Updates November 23:

“The EU has agreed a goal to cut greenhouse gas emissions by at least 20 percent by 2020 compared with 1990 levels, but proposals have surfaced that the cut should reach 30 percent.

Fatih Birol, of the IEA, said the gains from the tougher EU reduction target would roughly equal only two weeks of China’s emissions.” (Reuters)

“Robert Orr, UN under secretary general for planning, said the next Intergovernmental Panel on Climate Change report on global warming will be much worse than the last one.” (United Nations) Looks like the IPCC has a conclusion even before the report is written.


  1. Well, seems fair enough to me. The United States has burned the most carbon. And now all the other nations are paying for the damages. Some nations will be entirely obliterated. Basically, we outsourced the carbon costs to the island nations instead of paying as we went, and now our carbon debt is HUGE. So huge that there is no way to repay it, really. I mean, Tuvalu and Jamaica and Grenada (and Texas and Louisiana and Florida, to be sure) are doomed, no way they will be viable unless you visit them with scuba gear. Hard to put a price on what we’ve done to those nations, but surely it is greater than zero. I’m sure if Jamaica had spent 100 years destroying our country – and eventually succeeded – we might expect some remuneration from them too. It’s like smacking your car into your neighbors fence and destroying it completely – you owe for the damages. It’s immoral to wipe out other nations and expect to pay nothing in damages to the climate refugees of those nations.

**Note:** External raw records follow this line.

Lemma data_loop_ok todo : forall w done_ hsz off0, cs = done_ ++ todo -> bytes_at (wmem w) INFO (hdr ++ heads cs) ->
  sparseBlkSz (sp w) = blk -> leftChunkNum (sp w) = Z.of_nat (length done_) -> backChunkNum (sp w) = Z.of_nat (length cs) ->
  chunkOffset (sp w) = size_all blk done_ -> 0 <= hsz -> hsz + 12 * Z.of_nat (length todo) < 2 ^ 32 ->
  exists c1 c2 dsz off, todo = c1 ++ c2 /\ walked done_ c1 c2 dsz off /\
    data_loop (length todo) (INFO + 28 + 12 * Z.of_nat (length done_)) hsz 0 off0 w =
    Some (0, hsz + 12 * Z.of_nat (length c1), dsz, off, at_chunk w (length (done_ ++ c1))).
Proof.
  induction todo as [|c todo IH]; intros w done_ hsz off0 Ec Hat Hb Hl Hk Ho Hh Hh32.
  { exists [], [], 0, off0; split; [done|]; split; [by apply walked_end|]; rewrite !app_nil_r in *; subst done_; cbn [data_loop length].
    erewrite bind_some by reflexivity; rewrite Hl, Hk, Z.ltb_irrefl; unfold ret; rewrite Z.mul_0_r, Z.add_0_r; do 2 f_equal.
    unfold at_chunk; rewrite firstn_all; rewrite <- Hl, <- Ho; by destruct w as [? ? ? [] ? ?]. }
  assert (chunk_ok blk c) as Hc by (destruct Hcs as (Fc & _); rewrite Ec, Forall_app, Forall_cons in Fc; tauto).
  assert (size_all blk done_ + out_size blk c <= cap /\ 0 <= size_all blk done_) as [Hsz Hsz0].
  { destruct Hcs as (Fc & _ & Hs); rewrite Ec, size_all_app in Hs; rewrite Ec, Forall_app, Forall_cons in Fc; destruct Fc as (F1 & _ & F2).
    pose proof (size_all_512 blk Hblk H512 _ F1); pose proof (size_all_512 blk Hblk H512 _ F2); unfold size_all in Hs at 2; cbn [foldr] in Hs; fold (size_all blk todo) in Hs; lia. }
  assert (bytes_at (wmem w) (INFO + 28 + 12 * Z.of_nat (length done_)) (head blk c)) as Hc12.
  { rewrite Ec, map_app, concat_app, app_assoc in Hat; apply bytes_at_app in Hat as [_ Hat]; rewrite (heads_length blk hdr Hhdr) in Hat.
    cbn [map concat] in Hat; apply bytes_at_app in Hat as [Hat _]; by rewrite Z.add_assoc in Hat. }
  destruct (head_fields blk Hblk H512 w _ c Hc Hc12) as (Ety & Esz & Etot); destruct (out_size_blocks blk Hblk H512 c Hc) as (Eo & Ho32 & _).
  cbn [data_loop length]; erewrite bind_some by reflexivity; rewrite Hl, Hk, Ec, length_app, (proj2 (Z.ltb_lt _ _)) by (cbn; lia).
  erewrite bind_some by exact Esz; erewrite bind_some by exact Ety; erewrite bind_some by exact Etot; rewrite Hb, Eo, (wrap_small 32 (out_size _ _)) by done.
  replace (if type_of c =? CHUNK_TYPE_RAW then _ else _) with (Some (Z.of_nat (length (payload c)))).
  2: { symmetry; destruct c as [res data|res v n|res n]; cbn [type_of payload out_size]; [|done..].
    destruct Hc as (_ & _ & H32); rewrite Z.eqb_refl, wrap_small by (unfold CHUNK_HEAD_SIZE; lia); unfold CHUNK_HEAD_SIZE; by rewrite Z.eqb_refl. }
  set (w1 := at_chunk w (length (done_ ++ [c]))); assert (Z.of_nat (length done_) < 2 ^ 31) as Hd31.
  { destruct Hcs as (_ & Hf & _); unfold heads_fit, OPTIMUS_DOWNLOAD_SPS_VERIFY_BACK_INFO_SZ in Hf; rewrite Ec, length_app in Hf; lia. }
  assert (cs = (done_ ++ [c]) ++ todo) as Ec2 by (by rewrite Ec, <- app_assoc).
  assert (take (length (done_ ++ [c])) cs = done_ ++ [c]) as Etk by (rewrite Ec2; apply take_app_length).
  assert (forall A (k : M D A), (_ <- on_sp (fun s => set_offset (u64 (chunkOffset s + out_size blk c)) s); _ <- on_sp (fun s => set_left (u32 (leftChunkNum s + 1)) s); k) w = k w1) as Ew.
  { intros A k; unfold bind, on_sp; cbn [wmem dev info sp leftChunkNum chunkOffset set_offset]; f_equal; unfold w1, at_chunk.
    rewrite Etk, Ho, Hl, size_all_snoc, length_app; cbn [length]; rewrite !wrap_small by lia.
    replace (Z.of_nat (length done_) + 1) with (Z.of_nat (length done_ + 1)) by lia; by destruct w as [? ? ? [] ? ?]. }
  cbv iota; rewrite Ew; rewrite (wrap_small 32 (hsz + _)) by (unfold CHUNK_HEAD_SIZE; cbn in Hh32; lia); unfold CHUNK_HEAD_SIZE.
  destruct (Z.eqb_spec (Z.of_nat (length (payload c))) 0) as [E0|E0]; cbn [negb].
  - destruct (IH w1 (done_ ++ [c]) (hsz + 12) (chunkOffset (sp w))) as (c1 & c2 & dsz & off & Et & Hw & El); try done; try (cbn in *; lia).
    { cbn; by rewrite Etk. }
    exists (c :: c1), c2, dsz, off; rewrite Et; split; [done|]; split.
    + destruct Hw as [c0 c' -> F0 Hne -> Hoff|Hc2 F0 Hd0]; [|apply walked_end; try done; by constructor; [apply nil_length_inv; lia|]].
      apply (walked_data _ _ _ _ _ (c :: c0) c'); try done; [by constructor; [apply nil_length_inv; lia|]|by rewrite Hoff, <- app_assoc].
    + rewrite length_app in El; cbn [length] in El |- *; replace (INFO + 28 + 12 * Z.of_nat (length done_) + 12) with (INFO + 28 + 12 * Z.of_nat (length done_ + 1)) by lia.
      rewrite E0, <- Et, El, <- app_assoc; replace (hsz + 12 + 12 * Z.of_nat (length c1)) with (hsz + 12 * Z.of_nat (S (length c1))) by lia; done.
  - exists [c], todo, (Z.of_nat (length (payload c))), (size_all blk done_); split; [done|]; split; [|by rewrite Ho].
    apply (walked_data _ _ _ _ _ [] c); rewrite ?app_nil_r; try done; intros E; rewrite E in E0; done.
Qed.

Context (f0 : Z -> Z) (Hpay : Forall (fun c => Z.of_nat (length (payload c)) < 2 ^ 31) cs).
#[local] Abbreviation image := (hdr ++ enc_all blk cs).
Context (Himg : Z.of_nat (length image) < 2 ^ 60).

(** The walk has come to chunk [n]. *)
Record walking (w : world D) (n : nat) : Prop := {
  walking_readable : readable w;
  walking_part : forall a, contents (dev w) name a = apply_all blk cs 0 f0 a;
  walking_heads : bytes_at (wmem w) INFO (hdr ++ heads cs);
  walking_blk : sparseBlkSz (sp w) = blk;
  walking_addr : chunkInfoBackAddr (sp w) = INFO;
  walking_back : backChunkNum (sp w) = Z.of_nat (length cs);
  walking_left : leftChunkNum (sp w) = Z.of_nat n;
  walking_off : chunkOffset (sp w) = size_all blk (take n cs) }.

Lemma walking_view w w' n : walking w n -> view w w' -> walking w' n.
Proof.
  intros [R P B K A C L O] V; pose proof V as [_ Vp _ Vm _ _ Vs _]; split; rewrite ?Vs; try done.
  - by eapply readable_view.
  - intros a; by rewrite Vp.
  - intros i x Hi; rewrite Vm by lia; by apply B.
Qed.

Lemma walking_at w n n' : walking w n -> walking (at_chunk w n') n'.
Proof. by intros [[? ? ? ? ? ? ?] P B K A C L O]; split. Qed.

Lemma payload_le c : chunk_ok blk c -> Z.of_nat (length (payload c)) <= out_size blk c.
Proof.
  intros Hc; destruct c as [res data|res v n|res n]; cbn in *; [lia| |nia].
  destruct Hc as (_ & Hn & _); pose proof (Z.div_mod blk 512 ltac:(lia)); rewrite ?le_length; nia.
Qed.

(** The bytes of a walk: the headers and the data of the last chunk. *)
Lemma walked_bytes done_ c1 c2 dsz off : cs = done_ ++ c1 ++ c2 -> walked done_ c1 c2 dsz off ->
  enc_all blk c1 = heads c1 ++ get (apply_all blk cs 0 f0) off (Z.to_nat dsz) /\ 0 <= dsz < 2 ^ 31 /\
  (dsz = 0 \/ 0 <= off /\ off mod 512 = 0 /\ off + dsz <= cap).
Proof.
  assert (forall l, Forall (fun c => payload c = []) l -> enc_all blk l = heads l) as Hno.
  { induction 1 as [|c l Hc _ IH]; [done|]; unfold enc_all in *; cbn [map concat]; rewrite IH; unfold enc; by rewrite Hc, app_nil_r. }
  intros Ec [c0 c -> F0 Hne -> ->| -> F0 ->]; [|split; [by rewrite app_nil_r, Hno|split; [lia|by left]]].
  assert (cs = (done_ ++ c0) ++ c :: c2) as Ec' by (by rewrite Ec, <- !app_assoc); destruct Hcs as (Fc & _ & Hs).
  pose proof Hpay as Hp; rewrite Ec', Forall_app, Forall_cons in Hp; destruct Hp as (_ & Hp & _); rewrite Nat2Z.id.
  split; [|split; [lia|right]].
  - rewrite Ec', chunk_back by (by rewrite <- Ec'); unfold enc_all; rewrite !map_app, !concat_app; fold (enc_all blk c0); rewrite (Hno c0 F0).
    cbn [map concat]; unfold enc; by rewrite !app_nil_r, app_assoc.
  - rewrite Ec', size_all_app in Hs; rewrite Ec', Forall_app, Forall_cons in Fc; destruct Fc as (F1 & Hc & F2); unfold size_all in Hs at 2; cbn [foldr] in Hs; fold (size_all blk c2) in Hs.
    pose proof (size_all_512 blk Hblk H512 _ F1); pose proof (size_all_512 blk Hblk H512 _ F2); split; [lia|]; split; [tauto|].
    pose proof (payload_le c Hc); lia.
Qed.

#[local] Abbreviation sloop := (sparse_loop v2_key_read).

  2. Edenhofer also said “climate policy is redistributing the world’s wealth” and that “it’s a big mistake to discuss climate policy separately from the major themes of globalization.”
    —You are taking the context of this statement incorrectly to further your position that climate change is a hoax.  We are presently redistributing the worlds wealth to the middle east in trade for the carbon they have to sell.  If we don’t look at climate change and how to prevent it and work around it, we will fall  behind other countries in the world.  China is making massive investments in technology to combat climate change.  What should we do here in the US, bury our head in the sand.  The time to act is now, but by being beholden to big oil, you are spreading false information in an attempt to influence the public, not a good long term solution.
    The quote is correct, but what you are missing is that the solution to the problem of redistributing our wealth is to work on climate change at home.

  3. According to the Energy Information Administration  we currently import only 9% of crude oil from Saudi Arabia and 2% from Kuwait.  Our biggest foreign sources of crude oil are Canada 20%, Mexico, 10%, Venezuela 8%, Nigeria 8% and Russia 6%.
    Please do not confuse the fact that climate changes with the causes of climate change.  I have maintained that our burning of fossil fuels does not make a significant contribution to climate change, see why here:
    So far,  no one, not even the IPCC, has produced any physical evidence showing that burning fossils fuels has a significant effect on global temperature – it’s all just computer modeling.
    See also:
    We cannot prevent climate change, that is an on-going  natural process.